New 5-Hydroxycoumarin-Based Tyrosyl-DNA Phosphodiesterase I Inhibitors Sensitize Tumor Cell Line to Topotecan

Tyrosyl-DNA-phosphodiesterase 1 (TDP1) is an important enzyme in the DNA repair system. The ability of the enzyme to repair DNA damage induced by a topoisomerase 1 poison such as the anticancer drug topotecan makes TDP1 a promising target for complex antitumor therapy. In this work, a set of new 5-hydroxycoumarin derivatives containing monoterpene moieties was synthesized. It was shown that most of the conjugates synthesized demonstrated high inhibitory properties against TDP1 with an IC50 in low micromolar or nanomolar ranges. Geraniol derivative 33a was the most potent inhibitor with IC50 130 nM. Docking the ligands to TDP1 predicted a good fit with the catalytic pocket blocking access to it. The conjugates used in non-toxic concentration increased cytotoxicity of topotecan against HeLa cancer cell line but not against conditionally normal HEK 293A cells.

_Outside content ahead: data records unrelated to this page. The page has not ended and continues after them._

(** C5 (amended): in a buffer of capacity [cap >= 0], after any sequence
    of calls the size of every stream is at most [cap]; and immediately
    after a push that overflows, the size is [cap - evictedCount], where
    [evictedCount = ⌊0.3·cap⌋] is the number the overflow event carries. *)
Theorem C5_size_bounded_overflow_leaves_capacity_minus_evicted
    (cap : Z) (cs : list StreamBuffer.Call) (sid : string) (frame : VideoFrame) :
  0 <= cap →
  let b := (StreamBuffer.run cs (StreamBuffer.create cap)).1.2 in
  StreamBuffer.getBufferSize sid b <= cap
  ∧ (let '(_, b', evs) := StreamBuffer.addFrame sid frame b in
     ∀ s evictedCount size,
       StreamBuffer.Overflow s evictedCount size ∈ evs →
       evictedCount = Js.floor_tenths 3 cap
       ∧ StreamBuffer.getBufferSize sid b' = cap - evictedCount
       ∧ size = cap - evictedCount).
Proof.
  intros Hcap b.
  destruct (run_bounded cap cs (StreamBuffer.create cap) Hcap
              (create_bounded cap Hcap)) as [Hmax Hb].
  fold b in Hmax, Hb.
  split; [rewrite getBufferSize_content; apply Hb|].
  destruct (Z.lt_ge_cases (Js.len (content sid b)) (StreamBuffer.maxBufferSize b))
    as [Hlt|Hge].
  - destruct (addFrame_below sid frame b Hlt) as (evs & -> & Hno).
    intros s n m Hin. exfalso. by eapply Hno.
  - specialize (Hb sid).
    rewrite addFrame_at_capacity by lia.
    intros s n m Hin. apply list_elem_of_singleton in Hin.
    injection Hin as -> -> ->.
    rewrite getBufferSize_content, content_insert.
    destruct (decide (sid = sid)); [|done].
    pose proof (floor_tenths_bounds cap Hcap).
    rewrite Hmax. unfold Js.len in *. rewrite length_drop. lia.
Qed.

(** The amended C5 after the thirty pushes that fill a buffer of
    capacity 30. *)
Lemma C5_witness :
  let b := (StreamBuffer.run (pushes "s1" 30) (StreamBuffer.create 30)).1.2 in
  StreamBuffer.getBufferSize "s1" b <= 30
  ∧ (let '(_, b', evs) := StreamBuffer.addFrame "s1" (frame_at 31) b in
     ∀ s evictedCount size,
       StreamBuffer.Overflow s evictedCount size ∈ evs →
       evictedCount = Js.floor_tenths 3 30
       ∧ StreamBuffer.getBufferSize "s1" b' = 30 - evictedCount
       ∧ size = 30 - evictedCount).
Proof.
  exact (C5_size_bounded_overflow_leaves_capacity_minus_evicted
           30 (pushes "s1" 30) "s1" (frame_at 31)
           (proj1 (Z.leb_le 0 30) eq_refl)).
Defined.

(** *** FIFO order *)

Section Fifo.
Import StreamBuffer.
Implicit Types (b : StreamBuffer.t) (sid : string) (frame : VideoFrame).

(** The stream a call is about. *)
Definition call_stream (c : Call) : string :=
  match c with
  | AddFrame sid _ | GetNextFrame sid | GetFrames sid _
  | ClearBuffer sid | RemoveStream sid => sid
  end.

(** The frames pushed to [sid] by a sequence of calls, in push order. *)
Fixpoint pushed sid (cs : list Call) : list VideoFrame :=
  match cs with
  | [] => []
  | AddFrame sid' frame :: cs' =>
      if String.eqb sid' sid then frame :: pushed sid cs' else pushed sid cs'
  | _ :: cs' => pushed sid cs'
  end.

(** The frames that the pops and drains of [sid] hand back, call after
    call. *)
Fixpoint returned sid (cs : list Call) b : list VideoFrame :=
  match cs with
  | [] => []
  | c :: cs' =>
      let '(out, b', _) := call c b in
      (if String.eqb (call_stream c) sid then out else [])
      ++ returned sid cs' b'
  end.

Thus, a new structural series of TDP1 inhibitors, which are able to sensitize cancer cells to the topotecan cytotoxic effect has been discovered.

Automated summary

A series of new 5-hydroxycoumarin derivatives containing monoterpene moieties were synthesized and shown to have high inhibitory properties against TDP1. The most potent inhibitor was a geraniol derivative 33a with an IC50 of 130 nM. Docking simulations indicated a good fit with TDP1 and blocking of the catalytic pocket. These derivatives sensitized cancer cells to the cytotoxic effect of topotecan.